I bought the book on Saturday afternoon. At the Milford Gallery in Thorndon (a shop I am yet to exit empty handed). The Guernsey Literary and Potato Peel Pie Society begins as writer Juliet Ashton is looking for her next book subject. A letter arrives from Dawsey, on the island of Guernsey, who has come across her name written inside a book by Charles Lamb. He explains about the Literary & Potato Peel Pie Society and Juliet begins to share (witty, warm) letters with several Society members.
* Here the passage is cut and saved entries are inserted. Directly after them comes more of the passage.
(* ===== verification/KEiffel.v ===== *)
(** * The Eiffel queueing discipline: [kernel/sch_eiffel/sch_eiffel.c]

    Two arrays of buckets, one for the horizon that starts at [main_ts] and one
    for the next, each under a tree of counters ([KTree.v]); they change places
    when the first is empty and its time is over.  [None] is a fault of the C
    code: a NULL or dangling dereference, an index out of an array, a division by
    zero. *)

From S2P Require Import Prelude Kernel KernelQueues KTree.

Record gradient_queue := GradientQueue {
  head_ts : Z;
  grnlrty : Z;
  num_of_elements : Z;
  num_of_buckets : Z;
  tree_w : Z;
  tree_l : Z;
  tree_s : Z;
  main_ts : Z;
  buffer_ts : Z;
  max_ts : Z;
  horizon : Z;
  main_buckets : Z -> gq_bucket;
  buffer_buckets : Z -> gq_bucket;
  meta1 : Z -> curvature_desc;
  meta2 : Z -> curvature_desc
}.

(** One of the two arrays, and its tree: [true] for the main one. *)
Definition buckets_of (b : bool) (g : gradient_queue) : Z -> gq_bucket := if b then main_buckets g else buffer_buckets g.
Definition meta_of (b : bool) (g : gradient_queue) : Z -> curvature_desc := if b then meta1 g else meta2 g.

Definition set_array (b : bool) (bks : Z -> gq_bucket) (meta : Z -> curvature_desc) (n : Z) (g : gradient_queue) : gradient_queue :=
  GradientQueue (head_ts g) (grnlrty g) n (num_of_buckets g) (tree_w g) (tree_l g) (tree_s g) (main_ts g) (buffer_ts g)
    (max_ts g) (horizon g) (if b then bks else main_buckets g) (if b then buffer_buckets g else bks)
    (if b then meta else meta1 g) (if b then meta2 g else meta).

(** The empty arrays start at [now]. *)
Definition restart (now : Z) (g : gradient_queue) : gradient_queue :=
  GradientQueue (head_ts g) (grnlrty g) (num_of_elements g) (num_of_buckets g) (tree_w g) (tree_l g) (tree_s g)
    now (u64 (now + horizon g)) (u64 (u64 (now + horizon g) + horizon g)) (horizon g)
    (main_buckets g) (buffer_buckets g) (meta1 g) (meta2 g).

(** The array, the index and the new stamp of a packet stamped [t]. *)
Definition place (g : gradient_queue) (t : Z) : option (bool * Z * Z) :=
  guard (grnlrty g <> 0);;
  Some (if t <? buffer_ts g then
          if t <=? main_ts g then (true, 0, main_ts g) else (true, u64 (t - main_ts g) / grnlrty g, t)
        else
          if t >=? max_ts g then (false, u64 (u64 (max_ts g - buffer_ts g) / grnlrty g - 1), max_ts g)
          else (false, u64 (t - buffer_ts g) / grnlrty g, t)).

Definition gq_push (h : heap) (g : gradient_queue) (skb : addr) : option (heap * gradient_queue) :=
  s ← h !! skb;
  '(b, index, t) ← place g (skb_mstamp_ns s);
  let h := <[skb := set_mstamp t s]> h in
  guard (0 <= index < num_of_buckets g);;
  meta ← (if qlen (buckets_of b g index) =? 0
          then walk_up mark_step (tree_w g) (tree_l g) (tree_s g) (meta_of b g) index
          else Some (meta_of b g));
  '(h, bk) ← bucket_queue_add h (buckets_of b g index) skb;
  Some (h, set_array b (<[index := bk]> (buckets_of b g)) meta (u64 (num_of_elements g + 1)) g).

(** [meta[0].c] of an array's tree. *)
Definition root_count (b : bool) (g : gradient_queue) : option Z :=
  d ← desc_at (tree_s g) (meta_of b g) 0; Some (cd_c d).

(** The rotation in [gq_dequeue]. *)
Definition rotate (g : gradient_queue) : gradient_queue :=
  let buffer := u64 (buffer_ts g + horizon g) in
  GradientQueue (head_ts g) (grnlrty g) (num_of_elements g) (num_of_buckets g) (tree_w g) (tree_l g) (tree_s g)
    (buffer_ts g) buffer (u64 (buffer + horizon g)) (horizon g)
    (buffer_buckets g) (main_buckets g) (meta2 g) (meta1 g).

Section discipline.
Context `{K : KernelApi}.

Definition get_min_index (g : gradient_queue) : option Z :=
  c1 ← root_count true g;
  if negb (c1 =? 0) then min_leaf (tree_w g) (tree_l g) (tree_s g) (meta1 g)
  else
    c2 ← root_count false g;
    if negb (c2 =? 0) then min_leaf (tree_w g) (tree_l g) (tree_s g) (meta2 g)
    else Some (2 ^ 64 - 1).

(** The time of bucket [index] of the array that is in use. *)
Definition index_time (b : bool) (g : gradient_queue) (index : Z) : Z :=
  u64 (u64 (index * grnlrty g) + if b then main_ts g else buffer_ts g).

Definition gq_extract (h : heap) (g : gradient_queue) (now : Z) : option (heap * gradient_queue * ptr * Z) :=
  index ← get_min_index g;
  if num_of_elements g =? 0 then Some (h, restart now g, None, index)
  else
    c1 ← root_count true g;
    let b := negb (c1 =? 0) in
    if index_time b g index >? now then Some (h, g, None, index)
    else
      guard (0 <= index < num_of_buckets g);;
      '(h, bk, skb) ← gq_bucket_dequeue_head h (buckets_of b g index);
      meta ← (if qlen bk =? 0
              then walk_up unmark_step (tree_w g) (tree_l g) (tree_s g) (meta_of b g) index
              else Some (meta_of b g));
      Some (h, set_array b (<[index := bk]> (buckets_of b g)) meta (u64 (num_of_elements g - 1)) g, skb, index).

Context {Sch : Type} `{Q : QdiscApi Sch} `{P : QdiscStats Sch}.

(** The clock reads [now].  Neither [sch->q.qlen] nor the backlog is kept, except
    by [gq_segment]. *)
Definition gq_enqueue (gso_split : bool) (now : Z) (h : heap) (socks : gmap addr sock)
    (k : kqdisc gradient_queue Sch) (skb : addr) :
    option (Z * heap * gmap addr sock * kqdisc gradient_queue Sch) :=
  let k := if num_of_elements (gq k) =? 0 then with_gq (restart now (gq k)) k else k in
  if num_of_elements (gq k) >=? sch_limit k then let '(ret, k) := drop_skb skb k in Some (ret, h, socks, k)
  else
    s ← h !! skb;
    let socks := mark_paced socks s in
    if gso_split && is_gso s then
      '(ret, h, k) ← gq_segment gq_push num_of_elements h socks k skb; Some (ret, h, socks, k)
    else
      '(h, g) ← gq_push h (gq k) skb;
      Some (NET_XMIT_SUCCESS, h, socks, with_gq g k).

(** [last_expires] is the field of the watchdog. *)
Definition gq_dequeue (now last_expires : Z) (h : heap) (k : kqdisc gradient_queue Sch) :
    option (ptr * heap * kqdisc gradient_queue Sch) :=
  '(h, g, skb, index) ← gq_extract h (gq k) now;
  match skb with
  | None =>
      if num_of_elements g =? 0 then Some (None, h, with_gq g k)
      else
        c1 ← root_count true g;
        let t := index_time (negb (c1 =? 0)) g index in
        if (t >? last_expires) && (t <? now) then Some (None, h, with_gq g k)
        else Some (None, h, with_watchdog t (with_gq g k))
  | Some _ =>
      g ← (if buffer_ts g <? now then
             c1 ← root_count true g; Some (if c1 =? 0 then rotate g else g)
           else Some g);
      Some (skb, h, with_gq g k)
  end.

Definition gq_reset (k : kqdisc gradient_queue Sch) : kqdisc gradient_queue Sch :=
  let g := gq k in
  KQ (GradientQueue (head_ts g) (grnlrty g) (num_of_elements g) (num_of_buckets g) (tree_w g) (tree_l g) (tree_s g)
        (main_ts g) (buffer_ts g) (max_ts g) (horizon g) (fun _ => empty_gq_bucket) (fun _ => empty_gq_bucket)
        (fun _ => Desc 0 0 0 0) (fun _ => Desc 0 0 0 0))
    (gwatchdog k) 0 (sch_limit k) (set_backlog 0 (rest k)).

Definition gq_change : Z := -1.

(** ** Initialisation *)

Definition log_approx_step (b S : Z) (st : Z * Z) : Z * Z :=
  let '(v, r) := st in if Z.land v b =? 0 then (v, r) else (Z.shiftr v S, Z.lor r S).

Definition log_approx (v : Z) : Z :=
  snd (log_approx_step 2 1 (log_approx_step 12 2 (log_approx_step 240 4
    (log_approx_step 65280 8 (log_approx_step 4294901760 16 (u32 v, 0)))))).

Definition init_desc (w i : Z) : curvature_desc := Desc 0 0 (u64 (i - 1) / w) (u64 (i - 1) mod w).

(** With the module's parameters, in nanoseconds and in seconds; memory is not
    short, and no array has 2^31 entries or more. *)
Definition gq_init (granularity horizon_s now : Z) (k : kqdisc gradient_queue Sch) :
    option (kqdisc gradient_queue Sch) :=
  let horizon_ns := u64 (horizon_s * NSEC_PER_SEC) in
  guard (granularity <> 0);;
  let num := horizon_ns / granularity in
  let w := 32 in
  let l := (log_approx num + log_approx w - 1) / log_approx w in
  let s := (u64 (w ^ l) - 1) / (w - 1) in
  guard (num < 2 ^ 31 /\ s < 2 ^ 31);;
  Some (KQ (GradientQueue (now / granularity) granularity 0 num w l s now (u64 (now + horizon_ns))
              (u64 (u64 (now + horizon_ns) + horizon_ns)) horizon_ns (fun _ => empty_gq_bucket) (fun _ => empty_gq_bucket)
              (init_desc w) (init_desc w))
          (gwatchdog k) (sch_qlen k) 80000 (rest k)).

End discipline.

(** * Specification *)

(** The array and the index that hold the times of [t]'s granule. *)
Definition array_key (main buffer gr : Z) (p : item) : bool * Z :=
  if p.2 <? buffer then (true, (p.2 - main) / gr) else (false, (p.2 - buffer) / gr).

Definition key_of (g : gradient_queue) : item -> bool * Z := array_key (main_ts g) (buffer_ts g) (grnlrty g).

(** A packet filed under time [e] has time stamp [e], or the end of the window
    when it was sent further ahead. *)
Definition end_stamped (e m : Z) : Prop := m = e \/ m = e + 1.

Definition slot (g : gradient_queue) (t : Z) : Z := (t - main_ts g) / grnlrty g.
Definition slot_start (g : gradient_queue) (t : Z) : Z := main_ts g + slot g t * grnlrty g.

(** The buckets of an array that hold one of the packets [l]. *)
Definition occupied (key : item -> bool * Z) (b : bool) (l : list item) : gset Z :=
  list_to_set (snd <$> filter (fun x => fst x = b) (key <$> l)).

Definition depth (g : gradient_queue) : nat := Z.to_nat (tree_l g).

(** The discipline holds the packets [l], in order of arrival with their times:
    the two arrays cover two horizons from [main_ts] on, and each tree marks the
    buckets that are not empty. *)
Record eiffel_rel (h : heap) (g : gradient_queue) (l : list item) : Prop := {
  e_gran : 0 < grnlrty g;
  e_num : 0 < num_of_buckets g;
  e_horizon : horizon g = num_of_buckets g * grnlrty g /\ horizon g < 2 ^ 61;
  e_tree : tree_w g = 32 /\ 1 <= tree_l g /\ tree_s g = level (depth g) /\
    num_of_buckets g <= 32 ^ tree_l g /\ level (S (depth g)) < 2 ^ 62;
  e_times : 0 <= main_ts g < 2 ^ 62 /\ buffer_ts g = main_ts g + horizon g /\ max_ts g = buffer_ts g + horizon g;
  e_family : gq_family (key_of g) end_stamped h (fun i => buckets_of (fst i) g (snd i)) l;
  e_elements : num_of_elements g = Z.of_nat (length l);
  e_window : forall p, p ∈ l -> main_ts g <= p.2 < max_ts g;
  e_marks : forall b, tree_ok (depth g) (meta_of b g) (occupied (key_of g) b l)
}.

(** ** Lemmas *)

Lemma elem_of_occupied key b l i : i ∈ occupied key b l <-> exists p, p ∈ l /\ key p = (b, i).
Proof.
  unfold occupied. rewrite elem_of_list_to_set, list_elem_of_fmap. split.
  - intros ([b' i'] & -> & H). apply list_elem_of_filter in H as [E H]. simpl in E. subst b'.
    apply list_elem_of_fmap in H as (p & E & Hp). by exists p.
  - intros (p & Hp & E). exists (b, i). split; [done|]. apply list_elem_of_filter. split; [done|].
    rewrite <- E. apply list_elem_of_fmap. by exists p.
Qed.

Lemma occupied_size key b l : (size (occupied key b l) <= length l)%nat.
Proof.
  unfold occupied. etransitivity; [apply size_of_list|]. rewrite length_fmap.
  etransitivity; [apply length_filter|]. by rewrite length_fmap.
Qed.

Lemma occupied_ext key key' b b' l l' :
  (forall i, (exists p, p ∈ l /\ key p = (b, i)) <-> (exists p, p ∈ l' /\ key' p = (b', i))) ->
  occupied key b l = occupied key' b' l'.
Proof. intros H. apply set_eq. intros i. rewrite !elem_of_occupied. apply H. Qed.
Set in the years immediately following the German Occupation of Guernsey in WWII, a picture builds of just how traumatic it has all been and how far-reaching the effects of the occupation. The writing is delightful! I have several collections of letters (Jane Austen, Sylvia Plath, Virginia Woolf) as well as Hanff’s 84 Charing Cross Road (of which this novel reminded me) and, as one snoops through personal correspondence, there is something that happens in the process of writing a letter, ‘twixt pen and paper, that reveals something of the writer. Sadly this is Mary Ann Schaffer’s first and last novel. A retired bookseller and librarian, she died earlier this year just before the book was published.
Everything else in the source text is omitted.